The Friend of a Friend project is creating a Web of machine-readable pages describing people, the links between them and the things they create and do. FOAF is about your place in the Web, and the Web’s place in our world. FOAF is a simple technology that makes it easier to share and use information about people and their activities (eg. photos, calendars, weblogs), to transfer information between Web sites, and to automatically extend, merge and re-use it online.

The OWL Web Ontology Language is designed for use by applications that need to process the content of information instead of just presenting information to humans. OWL facilitates greater machine interpretability of Web content than that supported by XML, RDF, and RDF Schema (RDF-S) by providing additional vocabulary along with a formal semantics.

The Dublin Core set of metadata elements provides a small and fundamental group of text elements through which most resources can be described and catalogued. Using only 15 base text fields, a Dublin Core metadata record can describe physical resources such as books, digital materials such as video, sound, image, or text files, and composite media like web pages. Metadata records based on Dublin Core are intended to be used for cross-domain information resource description and have become standard in the fields of library science and computer science. Implementations of Dublin Core typically make use of XML and are Resource Description Framework (RDF) based.

A triplestore is a purpose-built database for the storage and retrieval of Resource Description Framework (RDF) metadata.

Much like a relational database, information is stored in a triplestore and retrieved via a query language called SPARQL. Unlike a relational database, a triplestore is optimised for the storage and retrieval of many short statements called triples, in the form of subject-predicate-object, like “Bob is 35” or “Bob knows Fred”.

SPARQL is an RDF query language, which can be used to express queries across diverse data sources, whether the data is stored natively as RDF or viewed as RDF via middleware. SPARQL contains capabilities for querying required and optional graph patterns along with their conjunctions and disjunctions. SPARQL also supports extensible value testing and constraining queries by source RDF graph. The results of SPARQL queries can be results sets or RDF graphs.

SKOS is a family of formal languages designed for representation of thesauri, classification schemes, taxonomies, subject-heading systems, or any other type of structured controlled vocabulary. SKOS is built upon RDF and RDF-S, and its main objective is to enable easy publication of controlled structured vocabularies for the Semantic Web.

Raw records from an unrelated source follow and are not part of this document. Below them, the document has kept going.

(* ===== verification/_CoqProject ===== *)
-Q . S2P
Prelude.v
Prog.v
Traces.v
Rely.v
Externals.v
Rfc4648.v
JsonText.v
Models.v
Errors.v
ClaimId.v
Record.v
Plaintext.v
CodecProperties.v
Backend.v
Vault.v
VaultSpec.v
Calls.v
Escrow.v
VaultTheorems.v
Samples.v
Concurrent.v
Deposits.v
VaultProperties.v
ConcurrentProperties.v
RecordTypes.v
Fs.v
LocalFile.v
LocalBackend.v
LocalProperties.v
LocalCritical.v
LocalConcurrent.v
LocalConcurrentProperties.v
VaultOnFile.v
VaultOnFileProperties.v
Durability.v
DurabilityProperties.v
Sqlite.v
AnyBackend.v
SqliteModel.v
StorageProperties.v
Auth.v
Rpc.v
OpenRpc.v
Net.v
Server.v
ServerModel.v
RpcProperties.v
OpenRpcProperties.v
ServerProperties.v
Cleanup.v
Tests.v
CleanupProperties.v
TestsProperties.v
Config.v
ComponentTests.v
Main.v
MainProperties.v
(* ===== verification/Rely.v ===== *)
(** Rely-guarantee reasoning for programs that run interleaved: triples that
    hold whatever the other threads do within their guarantee, and the rule for
    a pool of threads. *)
From S2P Require Export Prog.

(** ** Triples

    The state is that of the handler with a ghost state next to it, which every
    step may update.  [rg R G B D p Q v]: run from [v] among threads whose steps
    stay in [R], every step of [p] is in [G], where it waits the state is in [B],
    it panics only in [D], and it returns only with an answer and a state
    in [Q]. *)
Section Triples.
Context {E : Type -> Type} {W Gh : Type} (h : handler E W).
Abbreviation V := (W * Gh)%type.
Context (R G : V -> V -> Prop) (B D : V -> Prop) `{!PreOrder R}.
Implicit Types (v : V).

Fixpoint rg {A} (p : prog E A) (Q : A -> V -> Prop) v {struct p} : Prop :=
  forall v', R v v' ->
  match p with
  | Ret a => Q a v'
  | Panic => D v'
  | Vis e k =>
      match h _ e v'.1 with
      | Some (x, w) => exists g, G v' (w, g) /\ rg (k x) Q (w, g)
      | None => B v'
      end
  end.

Lemma rg_stable {A} (p : prog E A) Q v v' : R v v' -> rg p Q v -> rg p Q v'.
Proof. intros Hv. destruct p; cbn; intros Hp v'' Hv'; exact (Hp v'' (transitivity Hv Hv')). Qed.

Lemma rg_mono {A} (p : prog E A) (Q Q' : A -> V -> Prop) v :
  rg p Q v -> (forall a v', Q a v' -> Q' a v') -> rg p Q' v.
Proof.
  intros Hp HQ. revert v Hp. induction p as [a| |X e k IH]; intros v; cbn; intros Hp v' Hv.
  - by apply HQ, Hp.
  - by eapply Hp.
  - specialize (Hp v' Hv). destruct (h X e v'.1) as [[x w]|]; [|done].
    destruct Hp as (g & HG & Hk). exists g. split; [done|]. by apply IH.
Qed.

Lemma rg_bind {A C} (p : prog E A) (f : A -> prog E C) Q v :
  rg p (fun a v' => rg (f a) Q v') v -> rg (p ≫= f) Q v.
Proof.
  revert v. induction p as [a| |X e k IH]; intros v Hp.
  - apply Hp. reflexivity.
  - cbn in *. intros v' Hv. by eapply Hp.
  - cbn in *. intros v' Hv. specialize (Hp v' Hv). destruct (h X e v'.1) as [[x w]|]; [|done].
    destruct Hp as (g & HG & Hk). exists g. split; [done|]. by apply IH.
Qed.

Lemma rg_try {A C Er} (p : prog E (result A Er)) (f : A -> prog E (result C Er)) Q v :
  (forall e v1 v2, R v1 v2 -> Q (Err e) v1 -> Q (Err e) v2) ->
  rg p (fun r v' => match r with Ok a => rg (f a) Q v' | Err e => Q (Err e) v' end) v ->
  rg (try_p p f) Q v.
Proof.
  intros HQ Hp. apply rg_bind. eapply rg_mono; [exact Hp|]. intros [a|e] v'; [done|].
  intros He v'' Hv. by eapply HQ.
Qed.

Lemma rg_fmap {A C} (g : A -> C) (p : prog E A) Q v :
  (forall a v1 v2, R v1 v2 -> Q (g a) v1 -> Q (g a) v2) ->
  rg p (fun a => Q (g a)) v -> rg (g <$> p) Q v.
Proof.
  intros HQ Hp. apply rg_bind. eapply rg_mono; [exact Hp|]. intros a v' Ha v'' Hv. by eapply HQ.
Qed.

Lemma rg_on_exit {A} rel (p : prog E A) Q v :
  (forall v, ~ D v) ->
  (forall a v1 v2, R v1 v2 -> Q a v1 -> Q a v2) ->
  rg p (fun a v' => rg rel (fun _ => Q a) v') v -> rg (on_exit rel p) Q v.
Proof.
  intros HD HQ. revert v. induction p as [a| |X e k IH]; intros v Hp; cbn [on_exit].
  - apply rg_bind. eapply rg_mono; [apply Hp; reflexivity|]. cbn. intros _ v' Ha v'' Hv. by eapply HQ.
  - destruct (HD v). apply Hp. reflexivity.
  - cbn in *. intros v' Hv. specialize (Hp v' Hv). destruct (h X e v'.1) as [[x w]|]; [|done].
    destruct Hp as (g & HG & Hk). exists g. split; [done|]. by apply IH.
Qed.

Lemma rg_spawn {A} (p : prog E A) Q v :
  (forall v, ~ D v) -> rg p (fun a => Q (Ok a)) v -> rg (spawn_blocking p) Q v.
Proof.
  intros HD. revert v. induction p as [a| |X e k IH]; intros v; cbn; intros Hp v' Hv.
  - by apply Hp.
  - destruct (HD v'). by apply Hp.
  - specialize (Hp v' Hv). destruct (h X e v'.1) as [[x w]|]; [|done].
    destruct Hp as (g & HG & Hk). exists g. split; [done|]. by apply IH.
Qed.

(** One effect. *)
Lemma rg_trigger {X} (e : E X) Q v :
  (forall x v1 v2, R v1 v2 -> Q x v1 -> Q x v2) ->
  (forall v', R v v' ->
   match h _ e v'.1 with
   | Some (x, w) => exists g, G v' (w, g) /\ Q x (w, g)
   | None => B v'
   end) ->
  rg (trigger e) Q v.
Proof.
  intros HQ He v' Hv. specialize (He v' Hv). destruct (h X e v'.1) as [[x w]|]; [|done].
  destruct He as (g & HG & Hx). exists g. split; [done|]. intros v'' Hv'. by eapply HQ.
Qed.
End Triples.

(** A program that never panics may be run where panics are expected. *)
Lemma rg_panics {E W Gh A} (h : handler E W) (R G : W * Gh -> W * Gh -> Prop) B (D D' : W * Gh -> Prop)
    (p : prog E A) Q v :
  (forall v, D v -> D' v) -> rg h R G B D p Q v -> rg h R G B D' p Q v.
Proof.
  intros HD. revert v. induction p as [a| |X e k IH]; intros v; cbn; intros Hp v' Hv.
  - by apply Hp.
  - exact (HD _ (Hp v' Hv)).
  - specialize (Hp v' Hv). destruct (h X e v'.1) as [[x w]|]; [|done].
    destruct Hp as (g & HG & Hk). exists g. split; [done|]. by apply IH.
Qed.

(** ** Effects of a larger signature *)
Fixpoint translate {E F A} (f : forall X, E X -> F X) (p : prog E A) : prog F A :=
  match p with
  | Ret a => Ret a
  | Panic => Panic
  | Vis e k => Vis (f _ e) (fun x => translate f (k x))
  end.

Lemma rg_translate {E F W Gh A} (h : handler E W) (h' : handler F W) (f : forall X, E X -> F X)
    (R G : W * Gh -> W * Gh -> Prop) B D (p : prog E A) Q v :
  (forall X e w, h' X (f X e) w = h X e w) -> rg h R G B D p Q v -> rg h' R G B D (translate f p) Q v.
Proof.
  intros Hh. revert v. induction p as [a| |X e k IH]; intros v; cbn; intros Hp v' Hv; [auto..|].
  rewrite Hh. specialize (Hp v' Hv). destruct (h X e v'.1) as [[x w]|]; [|done].
  destruct Hp as (g & HG & Hk). exists g. split; [done|]. by apply IH.
Qed.

(** ** Pools *)

Section Pools.
Context {E : Type -> Type} {W Gh : Type} (h : handler E W) {A : Type}.
Abbreviation V := (W * Gh)%type.
Context (R G : nat -> V -> V -> Prop) (B D : nat -> V -> Prop) (Q : nat -> A -> V -> Prop).
Context `{!forall i, PreOrder (R i)}.
Context (G_R : forall i j v v', i <> j -> G i v v' -> R j v v').
Implicit Types (ps : list (prog E A)) (v : V).

(** A path of the ghost state next to a run: the thread of each step. *)
Inductive gpath : V -> list nat -> V -> Prop :=
| gpath_nil v : gpath v [] v
| gpath_cons i v v1 v2 l : G i v v1 -> gpath v1 l v2 -> gpath v (i :: l) v2.

Definition pool_ok ps v : Prop :=
  forall i p, ps !! i = Some p -> rg h (R i) (G i) (B i) (D i) p (Q i) v.

Lemma pool_ok_step ps w g i {X} (e : E X) k x w' :
  pool_ok ps (w, g) -> ps !! i = Some (Vis e k) -> h X e w = Some (x, w') ->
  exists g', G i (w, g) (w', g') /\ pool_ok (<[i := k x]> ps) (w', g').
Proof.
  intros Hps Hi He. pose proof (Hps i _ Hi (w, g) (reflexivity _)) as Hp. cbn in Hp.
  rewrite He in Hp. destruct Hp as (g' & HG & Hk). exists g'. split; [done|].
  intros j q Hj. destruct (decide (i = j)) as [<-|Hne].
  - rewrite list_lookup_insert_eq in Hj by (by eapply lookup_lt_Some). by simplify_eq.
  - rewrite list_lookup_insert_ne in Hj by done. assert (HR : R j (w, g) (w', g')) by by eapply G_R.
    apply (rg_stable _ _ _ _ _ _ _ _ _ HR). by apply Hps.
Qed.

Lemma pool_ok_run ps w tr ps' w' g :
  pool_run h ps w tr ps' w' -> pool_ok ps (w, g) ->
  exists g', gpath (w, g) tr.*1 (w', g') /\ pool_ok ps' (w', g').
Proof.
  intros Hrun. revert g. induction Hrun as [|ps w i X e k x w1 tr ps2 w2 Hi He Hrun IH]; intros g Hps.
  - exists g. split; [constructor|done].
  - destruct (pool_ok_step _ _ _ _ _ _ _ _ Hps Hi He) as (g1 & HG & Hps1).
    destruct (IH g1 Hps1) as (g' & Hpath & Hps'). exists g'. split; [by econstructor|done].
Qed.

(** At every cut of the run the ghost path passes through a state of the pool:
    one ghost path goes with the whole run. *)
Lemma pool_ok_cuts ps w tr ps' w' g :
  pool_run h ps w tr ps' w' -> pool_ok ps (w, g) ->
  exists g', forall tr1 tr2 ps1 w1, tr = tr1 ++ tr2 -> pool_run h ps w tr1 ps1 w1 ->
    exists g1, gpath (w, g) tr1.*1 (w1, g1) /\ pool_ok ps1 (w1, g1) /\
      gpath (w1, g1) tr2.*1 (w', g').
Proof.
  intros Hrun Hps.
  enough (exists g', gpath (w, g) tr.*1 (w', g') /\ forall tr1 tr2, tr = tr1 ++ tr2 ->
    exists ps1 w1 g1, pool_run h ps w tr1 ps1 w1 /\ gpath (w, g) tr1.*1 (w1, g1) /\
      pool_ok ps1 (w1, g1) /\ gpath (w1, g1) tr2.*1 (w', g')) as (g' & _ & Hcut).
  { exists g'. intros tr1 tr2 ps1 w1 Htr Hrun1.
    destruct (Hcut tr1 tr2 Htr) as (ps2 & w2 & g1 & Hrun2 & Hrest).
    destruct (pool_run_fun _ _ _ _ _ _ _ _ Hrun1 Hrun2) as [-> ->]. by exists g1. }
  revert g Hps. induction Hrun as [ps w|ps w i X e k x w1 tr ps2 w2 Hi He Hrun IH]; intros g Hps.
  { exists g. split; [constructor|]. intros tr1 tr2 Htr. symmetry in Htr.
    apply app_nil in Htr as [-> ->]. exists ps, w, g. split_and!; by try constructor. }
  destruct (pool_ok_step _ _ _ _ _ _ _ _ Hps Hi He) as (g1 & HG & Hps1).
  destruct (IH g1 Hps1) as (g' & Hpath & Hcut). exists g'. split; [by econstructor|].
  intros [|ev tr1] tr2 Htr; cbn in Htr; simplify_eq.
  - exists ps, w, g. split_and!; [constructor|constructor|done|by econstructor].
  - destruct (Hcut tr1 tr2 eq_refl) as (ps3 & w3 & g3 & Hrun3 & Hp3 & Hok3 & Hp3').
    exists ps3, w3, g3. split_and!; [by econstructor|by econstructor|done|done].
Qed.

Lemma pool_ok_ret ps v i a : pool_ok ps v -> ps !! i = Some (Ret a) -> Q i a v.
Proof. intros Hps Hi. exact (Hps i _ Hi v (reflexivity _)). Qed.

Lemma pool_ok_panic ps v i : pool_ok ps v -> ps !! i = Some Panic -> D i v.
Proof. intros Hps Hi. exact (Hps i _ Hi v (reflexivity _)). Qed.

Lemma pool_ok_blocked ps v i {X} (e : E X) k :
  pool_ok ps v -> ps !! i = Some (Vis e k) -> h X e v.1 = None -> B i v.
Proof.
  intros Hps Hi He. pose proof (Hps i _ Hi v (reflexivity _)) as Hp. cbn in Hp. by rewrite He in Hp.
Qed.
End Pools.

(** ** Every schedule ends

    Programs are finite trees, so a pool cannot run for ever. *)
Section Termination.
Context {E : Type -> Type} {A : Type}.

Definition subtree (q p : prog E A) : Prop :=
  match p with Vis e k => exists x, q = k x | _ => False end.

Lemma subtree_wf : well_founded subtree.
Proof.
  intros p. induction p as [a| |X e k IH]; constructor; intros q Hq; cbn in Hq; [done..|].
  destruct Hq as [x ->]. apply IH.
Qed.

(** One component of the pool is replaced by a subtree. *)
Definition pool_sub (ps' ps : list (prog E A)) : Prop :=
  exists i p q, ps !! i = Some p /\ subtree q p /\ ps' = <[i := q]> ps.

Lemma pool_sub_wf : well_founded pool_sub.
Proof.
  intros ps. induction ps as [|p ps IH].
  { constructor. intros ps' (i & p & q & Hi & _). done. }
  revert ps IH. induction p as [p IHp] using (well_founded_induction subtree_wf).
  intros ps Hps. induction Hps as [ps Hps IHps]. constructor.
  intros ps' (i & p' & q & Hi & Hq & ->). destruct i as [|i]; cbn in *.
  - simplify_eq. by apply IHp; [|constructor].
  - apply IHps. by exists i, p', q.
Qed.

(** Every thread has come to its end. *)
Definition ended (ps : list (prog E A)) : Prop := Forall (fun p => p = Panic \/ exists a, p = Ret a) ps.

Definition running (p : prog E A) : Prop := p <> Panic /\ forall a, p <> Ret a.

Lemma ended_or ps : ended ps \/ exists j p, ps !! j = Some p /\ running p.
Proof.
  induction ps as [|p ps [IH|(j & q & Hj & Hq)]]; [by left; constructor| |].
  - destruct p as [a| |X e k].
    + left. constructor; eauto.
    + left. constructor; eauto.
    + right. by exists O, (Vis e k).
  - right. by exists (S j), q.
Qed.

(** A pool that can always take a step can run until every thread has
    ended. *)
Lemma pool_completes {W} (h : handler E W) (I : list (prog E A) -> W -> Prop) ps w :
  (forall ps w i X (e : E X) k x w', I ps w -> ps !! i = Some (Vis e k) -> h X e w = Some (x, w') ->
     I (<[i := k x]> ps) w') ->
  (forall ps w, I ps w -> ended ps \/
     exists i X (e : E X) k x w', ps !! i = Some (Vis e k) /\ h X e w = Some (x, w')) ->
  I ps w ->
  exists tr ps' w', pool_run h ps w tr ps' w' /\ ended ps' /\ I ps' w'.
Proof.
  intros Hpres Hlive. revert w. induction ps as [ps IH] using (well_founded_induction pool_sub_wf).
  intros w HI. destruct (Hlive ps w HI) as [Hd|(i & X & e & k & x & w' & Hi & He)].
  - exists [], ps, w. split; [constructor|done].
  - destruct (IH (<[i := k x]> ps)) with w' as (tr & ps' & w2 & Hrun & Hd & HI').
    + exists i, (Vis e k), (k x). split_and!; [done|by exists x|done].
    + by eapply Hpres.
    + exists ((i, Ev e x) :: tr), ps', w2. split; [by econstructor|done].
Qed.
End Termination.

A PURL is a type of Uniform Resource Locator (URL) that does not directly describe the location of the resource to be retrieved but instead describes an intermediate, more persistent location which, when retrieved, results in redirection (e.g. via a 302 HTTP status code) to the current location of the final resource.

PURLs are an interim measure, while Uniform Resource Names (URNs) are being mainstreamed, to solve the problem of transitory URIs in location-based URI schemes like HTTP.

OpenCalais is a rapidly growing toolkit of capabilities that allow you to readily incorporate state-of-the-art semantic functionality within your blog, content management system, website or application.

The OpenCalais Web Service automatically creates rich semantic metadata for the content you submit. Using Natural Language Processing (NLP), machine learning and other methods, Calais analyses your document and finds the entities within it. Calais goes beyond classic entity identification returning the facts and events hidden within your text as well.

If you have any more suggestions that should be included above, I’ll be happy to hear them.